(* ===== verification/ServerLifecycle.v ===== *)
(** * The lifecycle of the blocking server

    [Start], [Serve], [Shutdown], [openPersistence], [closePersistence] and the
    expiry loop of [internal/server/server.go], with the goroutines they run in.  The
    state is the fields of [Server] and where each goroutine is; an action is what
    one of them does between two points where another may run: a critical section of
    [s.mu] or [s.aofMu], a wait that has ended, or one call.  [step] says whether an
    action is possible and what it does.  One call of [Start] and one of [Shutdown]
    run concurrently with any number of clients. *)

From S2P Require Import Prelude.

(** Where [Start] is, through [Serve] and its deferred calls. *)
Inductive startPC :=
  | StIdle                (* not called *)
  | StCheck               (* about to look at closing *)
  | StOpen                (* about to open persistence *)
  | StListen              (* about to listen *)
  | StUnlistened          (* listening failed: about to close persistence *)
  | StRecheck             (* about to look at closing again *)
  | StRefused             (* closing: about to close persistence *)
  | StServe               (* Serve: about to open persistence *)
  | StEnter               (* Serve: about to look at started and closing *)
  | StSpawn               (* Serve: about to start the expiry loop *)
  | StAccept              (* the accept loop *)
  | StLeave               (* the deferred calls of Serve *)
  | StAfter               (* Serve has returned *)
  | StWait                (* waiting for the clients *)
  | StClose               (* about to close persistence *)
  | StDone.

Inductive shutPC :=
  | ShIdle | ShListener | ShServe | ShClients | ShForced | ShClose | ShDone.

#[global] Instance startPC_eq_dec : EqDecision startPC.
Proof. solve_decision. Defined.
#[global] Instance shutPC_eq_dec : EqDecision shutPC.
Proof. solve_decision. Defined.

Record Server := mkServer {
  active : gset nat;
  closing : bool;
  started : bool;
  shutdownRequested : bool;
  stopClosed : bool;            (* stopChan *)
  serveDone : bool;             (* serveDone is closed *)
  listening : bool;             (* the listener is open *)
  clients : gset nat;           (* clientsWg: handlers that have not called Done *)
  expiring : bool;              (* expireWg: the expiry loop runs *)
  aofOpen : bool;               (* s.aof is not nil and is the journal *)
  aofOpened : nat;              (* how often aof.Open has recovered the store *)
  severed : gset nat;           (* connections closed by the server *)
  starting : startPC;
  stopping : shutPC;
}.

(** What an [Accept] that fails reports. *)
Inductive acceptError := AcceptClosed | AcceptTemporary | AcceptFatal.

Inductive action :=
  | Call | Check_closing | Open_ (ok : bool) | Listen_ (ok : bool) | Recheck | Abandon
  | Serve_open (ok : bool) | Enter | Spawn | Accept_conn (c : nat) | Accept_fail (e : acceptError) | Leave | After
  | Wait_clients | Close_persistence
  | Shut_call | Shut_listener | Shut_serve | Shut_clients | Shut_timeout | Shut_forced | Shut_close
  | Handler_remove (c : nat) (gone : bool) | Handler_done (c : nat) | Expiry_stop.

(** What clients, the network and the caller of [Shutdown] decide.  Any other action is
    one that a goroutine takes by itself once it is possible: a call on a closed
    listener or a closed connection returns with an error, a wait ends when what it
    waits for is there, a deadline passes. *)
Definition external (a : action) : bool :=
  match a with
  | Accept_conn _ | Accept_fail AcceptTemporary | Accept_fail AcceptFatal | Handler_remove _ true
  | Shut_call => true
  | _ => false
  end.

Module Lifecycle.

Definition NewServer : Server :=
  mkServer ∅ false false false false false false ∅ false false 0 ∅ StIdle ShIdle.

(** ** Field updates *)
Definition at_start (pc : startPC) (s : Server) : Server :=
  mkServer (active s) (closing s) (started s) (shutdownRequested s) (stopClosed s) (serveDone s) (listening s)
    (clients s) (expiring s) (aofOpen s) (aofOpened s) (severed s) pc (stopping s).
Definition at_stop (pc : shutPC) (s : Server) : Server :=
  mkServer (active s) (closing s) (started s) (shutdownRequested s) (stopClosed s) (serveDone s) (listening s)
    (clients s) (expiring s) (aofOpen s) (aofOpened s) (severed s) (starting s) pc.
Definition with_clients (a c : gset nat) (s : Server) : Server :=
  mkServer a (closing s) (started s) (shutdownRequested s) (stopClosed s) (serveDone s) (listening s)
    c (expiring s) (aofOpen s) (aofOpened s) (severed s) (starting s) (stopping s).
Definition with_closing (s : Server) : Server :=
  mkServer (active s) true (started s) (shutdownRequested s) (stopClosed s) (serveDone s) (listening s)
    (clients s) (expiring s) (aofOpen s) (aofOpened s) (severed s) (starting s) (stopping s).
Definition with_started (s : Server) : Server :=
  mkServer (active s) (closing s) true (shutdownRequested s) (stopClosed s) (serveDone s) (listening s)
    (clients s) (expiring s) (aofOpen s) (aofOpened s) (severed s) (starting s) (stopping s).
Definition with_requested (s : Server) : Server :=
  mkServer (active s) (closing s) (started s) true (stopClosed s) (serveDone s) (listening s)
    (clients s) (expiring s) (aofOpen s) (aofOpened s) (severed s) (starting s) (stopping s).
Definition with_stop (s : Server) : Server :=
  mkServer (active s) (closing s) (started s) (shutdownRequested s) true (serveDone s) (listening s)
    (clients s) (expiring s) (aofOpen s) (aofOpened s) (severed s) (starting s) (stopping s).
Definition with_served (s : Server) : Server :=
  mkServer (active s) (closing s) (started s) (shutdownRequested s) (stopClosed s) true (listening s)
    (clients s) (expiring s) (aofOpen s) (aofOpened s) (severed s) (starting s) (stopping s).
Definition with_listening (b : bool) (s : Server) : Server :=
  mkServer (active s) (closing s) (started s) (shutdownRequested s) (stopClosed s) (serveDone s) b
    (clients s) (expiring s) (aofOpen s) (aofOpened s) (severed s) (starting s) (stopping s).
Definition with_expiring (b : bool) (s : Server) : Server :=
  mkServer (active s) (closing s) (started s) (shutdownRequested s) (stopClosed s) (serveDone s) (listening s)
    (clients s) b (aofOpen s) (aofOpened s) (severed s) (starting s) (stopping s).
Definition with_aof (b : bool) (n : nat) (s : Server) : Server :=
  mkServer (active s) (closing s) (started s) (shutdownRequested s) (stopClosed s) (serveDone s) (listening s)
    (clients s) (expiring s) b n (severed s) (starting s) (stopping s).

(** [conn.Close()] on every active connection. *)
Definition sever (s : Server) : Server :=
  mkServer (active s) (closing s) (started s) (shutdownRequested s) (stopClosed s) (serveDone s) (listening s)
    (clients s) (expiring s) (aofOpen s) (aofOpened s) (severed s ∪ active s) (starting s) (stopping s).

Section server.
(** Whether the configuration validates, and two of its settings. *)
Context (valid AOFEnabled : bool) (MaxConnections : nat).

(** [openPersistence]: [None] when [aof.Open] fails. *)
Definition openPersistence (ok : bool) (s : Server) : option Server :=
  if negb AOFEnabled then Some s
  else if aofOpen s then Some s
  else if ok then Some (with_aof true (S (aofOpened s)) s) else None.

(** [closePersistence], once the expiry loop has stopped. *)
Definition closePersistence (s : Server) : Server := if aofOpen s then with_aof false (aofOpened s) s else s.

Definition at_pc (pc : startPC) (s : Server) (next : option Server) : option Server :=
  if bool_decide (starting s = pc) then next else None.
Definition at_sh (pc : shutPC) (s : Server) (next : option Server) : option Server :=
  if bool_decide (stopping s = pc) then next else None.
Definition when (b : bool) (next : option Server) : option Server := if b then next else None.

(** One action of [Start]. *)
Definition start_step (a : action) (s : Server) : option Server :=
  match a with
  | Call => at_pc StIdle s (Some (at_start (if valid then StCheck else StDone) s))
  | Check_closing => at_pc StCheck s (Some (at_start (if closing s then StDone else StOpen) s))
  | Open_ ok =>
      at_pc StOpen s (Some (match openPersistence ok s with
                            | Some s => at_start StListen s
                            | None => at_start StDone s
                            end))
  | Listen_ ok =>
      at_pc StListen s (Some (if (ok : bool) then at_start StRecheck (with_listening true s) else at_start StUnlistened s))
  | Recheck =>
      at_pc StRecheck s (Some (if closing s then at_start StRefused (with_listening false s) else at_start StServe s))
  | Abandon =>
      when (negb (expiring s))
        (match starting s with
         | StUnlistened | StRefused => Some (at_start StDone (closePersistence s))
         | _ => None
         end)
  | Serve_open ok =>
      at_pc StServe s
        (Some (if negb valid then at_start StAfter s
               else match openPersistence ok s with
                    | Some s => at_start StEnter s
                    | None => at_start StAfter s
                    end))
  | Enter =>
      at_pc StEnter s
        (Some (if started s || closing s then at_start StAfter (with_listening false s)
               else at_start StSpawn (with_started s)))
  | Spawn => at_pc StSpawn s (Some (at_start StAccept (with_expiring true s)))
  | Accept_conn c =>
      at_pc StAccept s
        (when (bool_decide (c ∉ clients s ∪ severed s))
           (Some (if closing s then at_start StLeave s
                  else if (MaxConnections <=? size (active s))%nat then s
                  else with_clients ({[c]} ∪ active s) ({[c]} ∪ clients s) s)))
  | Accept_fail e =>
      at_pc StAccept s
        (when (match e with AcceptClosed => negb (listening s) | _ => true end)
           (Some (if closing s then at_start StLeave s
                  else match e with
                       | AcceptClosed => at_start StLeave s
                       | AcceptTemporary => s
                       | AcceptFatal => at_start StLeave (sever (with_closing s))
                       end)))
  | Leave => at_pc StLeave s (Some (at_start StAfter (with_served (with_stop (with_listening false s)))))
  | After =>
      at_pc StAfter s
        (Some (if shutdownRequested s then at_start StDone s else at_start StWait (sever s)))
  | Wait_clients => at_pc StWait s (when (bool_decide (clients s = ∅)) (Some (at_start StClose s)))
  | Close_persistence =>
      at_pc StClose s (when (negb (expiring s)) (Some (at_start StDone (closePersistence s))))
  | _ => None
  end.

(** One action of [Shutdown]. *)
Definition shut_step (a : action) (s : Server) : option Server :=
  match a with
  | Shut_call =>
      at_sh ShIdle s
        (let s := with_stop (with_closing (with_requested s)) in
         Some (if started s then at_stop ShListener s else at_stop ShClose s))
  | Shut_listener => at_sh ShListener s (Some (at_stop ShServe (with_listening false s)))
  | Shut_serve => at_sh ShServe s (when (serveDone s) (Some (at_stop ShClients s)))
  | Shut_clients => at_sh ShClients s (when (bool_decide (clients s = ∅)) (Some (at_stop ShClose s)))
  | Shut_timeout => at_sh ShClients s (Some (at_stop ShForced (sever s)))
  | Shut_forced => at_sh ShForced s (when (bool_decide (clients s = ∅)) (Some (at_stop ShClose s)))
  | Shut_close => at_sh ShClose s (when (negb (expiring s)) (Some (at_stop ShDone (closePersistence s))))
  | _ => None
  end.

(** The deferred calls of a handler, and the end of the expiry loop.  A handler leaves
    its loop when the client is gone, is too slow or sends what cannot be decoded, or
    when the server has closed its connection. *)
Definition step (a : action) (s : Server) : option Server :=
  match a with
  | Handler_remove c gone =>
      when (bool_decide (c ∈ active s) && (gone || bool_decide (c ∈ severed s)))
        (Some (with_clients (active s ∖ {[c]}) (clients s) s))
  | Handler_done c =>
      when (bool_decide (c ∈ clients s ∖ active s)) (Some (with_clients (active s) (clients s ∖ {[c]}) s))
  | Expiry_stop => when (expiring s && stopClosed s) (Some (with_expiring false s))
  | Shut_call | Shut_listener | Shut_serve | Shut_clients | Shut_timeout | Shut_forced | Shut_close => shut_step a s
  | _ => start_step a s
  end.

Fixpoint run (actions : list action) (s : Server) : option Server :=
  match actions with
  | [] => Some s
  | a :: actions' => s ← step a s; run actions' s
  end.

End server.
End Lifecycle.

■ ■ ■ ■ ■ ■ ■

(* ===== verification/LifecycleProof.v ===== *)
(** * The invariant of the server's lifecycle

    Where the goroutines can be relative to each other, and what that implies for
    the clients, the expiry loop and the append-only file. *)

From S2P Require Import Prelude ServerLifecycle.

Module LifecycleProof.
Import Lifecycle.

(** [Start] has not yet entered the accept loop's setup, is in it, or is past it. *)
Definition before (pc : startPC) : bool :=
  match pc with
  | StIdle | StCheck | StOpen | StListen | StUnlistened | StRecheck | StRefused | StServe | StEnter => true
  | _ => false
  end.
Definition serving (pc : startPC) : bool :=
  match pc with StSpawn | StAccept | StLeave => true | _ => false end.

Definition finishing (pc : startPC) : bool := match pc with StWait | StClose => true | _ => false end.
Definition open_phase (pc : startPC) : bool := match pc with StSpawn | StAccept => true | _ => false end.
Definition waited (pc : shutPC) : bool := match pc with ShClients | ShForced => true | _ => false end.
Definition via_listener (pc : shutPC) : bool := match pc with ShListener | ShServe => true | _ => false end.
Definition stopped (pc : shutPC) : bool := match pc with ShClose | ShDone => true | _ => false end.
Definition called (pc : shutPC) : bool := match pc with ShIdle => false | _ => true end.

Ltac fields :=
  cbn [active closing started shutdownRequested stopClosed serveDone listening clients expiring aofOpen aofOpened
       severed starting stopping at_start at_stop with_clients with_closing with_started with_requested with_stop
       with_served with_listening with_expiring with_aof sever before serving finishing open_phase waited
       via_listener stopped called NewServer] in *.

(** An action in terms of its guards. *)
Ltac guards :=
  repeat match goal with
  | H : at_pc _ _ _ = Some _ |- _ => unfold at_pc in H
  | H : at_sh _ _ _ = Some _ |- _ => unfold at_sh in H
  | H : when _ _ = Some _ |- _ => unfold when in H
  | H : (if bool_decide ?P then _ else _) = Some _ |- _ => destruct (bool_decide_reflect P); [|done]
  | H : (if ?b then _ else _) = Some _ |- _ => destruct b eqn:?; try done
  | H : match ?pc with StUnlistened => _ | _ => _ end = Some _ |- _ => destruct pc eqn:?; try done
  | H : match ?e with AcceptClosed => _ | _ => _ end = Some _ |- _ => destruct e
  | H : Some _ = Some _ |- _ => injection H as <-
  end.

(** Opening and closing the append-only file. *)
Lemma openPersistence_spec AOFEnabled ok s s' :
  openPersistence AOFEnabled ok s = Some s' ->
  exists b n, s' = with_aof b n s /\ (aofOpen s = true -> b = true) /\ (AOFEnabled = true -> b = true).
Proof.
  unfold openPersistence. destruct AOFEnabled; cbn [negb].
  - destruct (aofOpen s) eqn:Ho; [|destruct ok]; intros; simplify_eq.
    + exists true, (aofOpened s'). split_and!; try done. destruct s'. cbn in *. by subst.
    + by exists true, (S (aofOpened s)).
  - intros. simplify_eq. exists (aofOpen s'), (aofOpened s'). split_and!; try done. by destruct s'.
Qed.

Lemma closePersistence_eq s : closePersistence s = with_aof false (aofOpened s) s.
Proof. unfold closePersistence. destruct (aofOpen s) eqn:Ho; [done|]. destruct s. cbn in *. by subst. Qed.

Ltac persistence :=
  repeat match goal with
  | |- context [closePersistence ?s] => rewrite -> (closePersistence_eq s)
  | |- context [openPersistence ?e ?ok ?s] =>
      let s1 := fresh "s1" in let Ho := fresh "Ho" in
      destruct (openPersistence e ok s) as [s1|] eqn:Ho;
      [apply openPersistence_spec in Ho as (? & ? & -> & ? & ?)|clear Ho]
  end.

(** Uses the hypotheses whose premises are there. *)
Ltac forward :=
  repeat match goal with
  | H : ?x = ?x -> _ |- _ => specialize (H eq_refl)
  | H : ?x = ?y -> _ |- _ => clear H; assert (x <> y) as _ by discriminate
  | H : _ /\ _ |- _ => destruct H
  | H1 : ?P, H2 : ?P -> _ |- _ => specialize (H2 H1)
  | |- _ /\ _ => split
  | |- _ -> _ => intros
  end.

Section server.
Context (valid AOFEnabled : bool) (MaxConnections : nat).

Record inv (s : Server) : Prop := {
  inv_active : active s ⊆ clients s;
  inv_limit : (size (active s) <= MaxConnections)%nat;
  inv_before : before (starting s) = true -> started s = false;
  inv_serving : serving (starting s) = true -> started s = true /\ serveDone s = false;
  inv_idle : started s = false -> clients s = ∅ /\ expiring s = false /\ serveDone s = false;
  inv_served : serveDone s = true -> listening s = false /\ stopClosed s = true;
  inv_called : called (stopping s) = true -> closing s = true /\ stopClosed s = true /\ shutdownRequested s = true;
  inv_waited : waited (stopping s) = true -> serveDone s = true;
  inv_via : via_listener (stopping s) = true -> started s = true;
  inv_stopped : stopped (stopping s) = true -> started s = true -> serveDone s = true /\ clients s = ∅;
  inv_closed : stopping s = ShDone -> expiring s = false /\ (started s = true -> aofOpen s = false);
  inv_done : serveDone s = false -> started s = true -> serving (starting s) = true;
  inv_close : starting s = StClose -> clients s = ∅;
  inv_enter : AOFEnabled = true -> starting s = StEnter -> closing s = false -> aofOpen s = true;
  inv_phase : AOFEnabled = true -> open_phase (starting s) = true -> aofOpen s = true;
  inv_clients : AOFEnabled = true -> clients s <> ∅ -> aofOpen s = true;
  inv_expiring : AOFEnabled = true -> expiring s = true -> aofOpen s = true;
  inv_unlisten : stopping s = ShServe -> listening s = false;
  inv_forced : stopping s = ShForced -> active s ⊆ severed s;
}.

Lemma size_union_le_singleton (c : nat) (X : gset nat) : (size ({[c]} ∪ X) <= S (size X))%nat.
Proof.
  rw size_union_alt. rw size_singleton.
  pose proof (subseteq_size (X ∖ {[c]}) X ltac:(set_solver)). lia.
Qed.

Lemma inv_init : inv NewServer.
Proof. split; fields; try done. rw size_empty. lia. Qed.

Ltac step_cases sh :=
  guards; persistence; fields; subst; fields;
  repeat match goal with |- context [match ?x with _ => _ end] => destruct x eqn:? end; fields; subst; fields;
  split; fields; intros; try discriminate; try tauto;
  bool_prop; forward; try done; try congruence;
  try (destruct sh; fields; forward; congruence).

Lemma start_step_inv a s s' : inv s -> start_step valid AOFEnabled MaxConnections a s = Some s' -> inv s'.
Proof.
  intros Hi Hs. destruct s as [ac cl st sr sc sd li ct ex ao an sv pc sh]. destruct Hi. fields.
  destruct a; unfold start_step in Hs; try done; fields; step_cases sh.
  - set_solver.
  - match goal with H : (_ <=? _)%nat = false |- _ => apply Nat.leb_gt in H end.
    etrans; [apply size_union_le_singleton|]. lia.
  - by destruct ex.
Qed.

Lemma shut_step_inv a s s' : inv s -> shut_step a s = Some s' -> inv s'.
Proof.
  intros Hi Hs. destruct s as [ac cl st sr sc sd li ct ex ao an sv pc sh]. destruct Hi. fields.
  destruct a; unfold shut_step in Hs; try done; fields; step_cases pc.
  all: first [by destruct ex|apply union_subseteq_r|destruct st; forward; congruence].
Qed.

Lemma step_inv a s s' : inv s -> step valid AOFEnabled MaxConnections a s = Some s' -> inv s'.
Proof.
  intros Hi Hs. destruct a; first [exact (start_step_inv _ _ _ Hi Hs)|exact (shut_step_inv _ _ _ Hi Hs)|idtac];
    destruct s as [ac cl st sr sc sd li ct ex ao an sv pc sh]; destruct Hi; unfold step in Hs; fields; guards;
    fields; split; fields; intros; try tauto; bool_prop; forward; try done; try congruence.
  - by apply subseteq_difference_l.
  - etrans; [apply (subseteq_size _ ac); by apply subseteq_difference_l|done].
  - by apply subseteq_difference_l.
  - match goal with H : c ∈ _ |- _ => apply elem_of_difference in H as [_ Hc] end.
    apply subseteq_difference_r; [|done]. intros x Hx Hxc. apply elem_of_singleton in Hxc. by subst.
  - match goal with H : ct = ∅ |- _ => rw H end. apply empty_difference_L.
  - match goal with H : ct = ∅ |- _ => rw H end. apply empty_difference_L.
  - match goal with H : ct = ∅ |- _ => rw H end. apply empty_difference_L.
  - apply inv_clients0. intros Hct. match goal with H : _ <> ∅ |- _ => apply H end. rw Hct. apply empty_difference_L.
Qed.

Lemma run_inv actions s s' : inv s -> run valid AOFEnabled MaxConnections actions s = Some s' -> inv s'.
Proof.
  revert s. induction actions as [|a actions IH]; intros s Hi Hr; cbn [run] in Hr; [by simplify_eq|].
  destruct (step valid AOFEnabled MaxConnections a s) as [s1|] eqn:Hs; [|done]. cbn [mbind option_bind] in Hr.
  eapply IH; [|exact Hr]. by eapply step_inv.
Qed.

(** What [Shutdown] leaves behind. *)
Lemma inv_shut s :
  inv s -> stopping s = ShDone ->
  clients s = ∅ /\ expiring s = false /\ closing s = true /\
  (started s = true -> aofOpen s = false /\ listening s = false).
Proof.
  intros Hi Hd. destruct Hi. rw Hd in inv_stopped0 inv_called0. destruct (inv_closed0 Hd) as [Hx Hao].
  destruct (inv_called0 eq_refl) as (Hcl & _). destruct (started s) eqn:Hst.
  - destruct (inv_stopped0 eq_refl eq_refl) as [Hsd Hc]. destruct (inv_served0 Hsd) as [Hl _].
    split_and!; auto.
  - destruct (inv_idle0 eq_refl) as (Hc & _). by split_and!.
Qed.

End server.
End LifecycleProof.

■ ■ ■ ■ ■ ■ ■

## WHAT TO DO
In the listing above, find the line holding "Definition serving (pc" and the line holding "severed starting stopping", then output those two lines and every line between them exactly.

## SOLUTION FOR THIS PROBLEM
Definition serving (pc : startPC) : bool :=
  match pc with StSpawn | StAccept | StLeave => true | _ => false end.

Definition finishing (pc : startPC) : bool := match pc with StWait | StClose => true | _ => false end.
Definition open_phase (pc : startPC) : bool := match pc with StSpawn | StAccept => true | _ => false end.
Definition waited (pc : shutPC) : bool := match pc with ShClients | ShForced => true | _ => false end.
Definition via_listener (pc : shutPC) : bool := match pc with ShListener | ShServe => true | _ => false end.
Definition stopped (pc : shutPC) : bool := match pc with ShClose | ShDone => true | _ => false end.
Definition called (pc : shutPC) : bool := match pc with ShIdle => false | _ => true end.

Ltac fields :=
  cbn [active closing started shutdownRequested stopClosed serveDone listening clients expiring aofOpen aofOpened
       severed starting stopping at_start at_stop with_clients with_closing with_started with_requested with_stop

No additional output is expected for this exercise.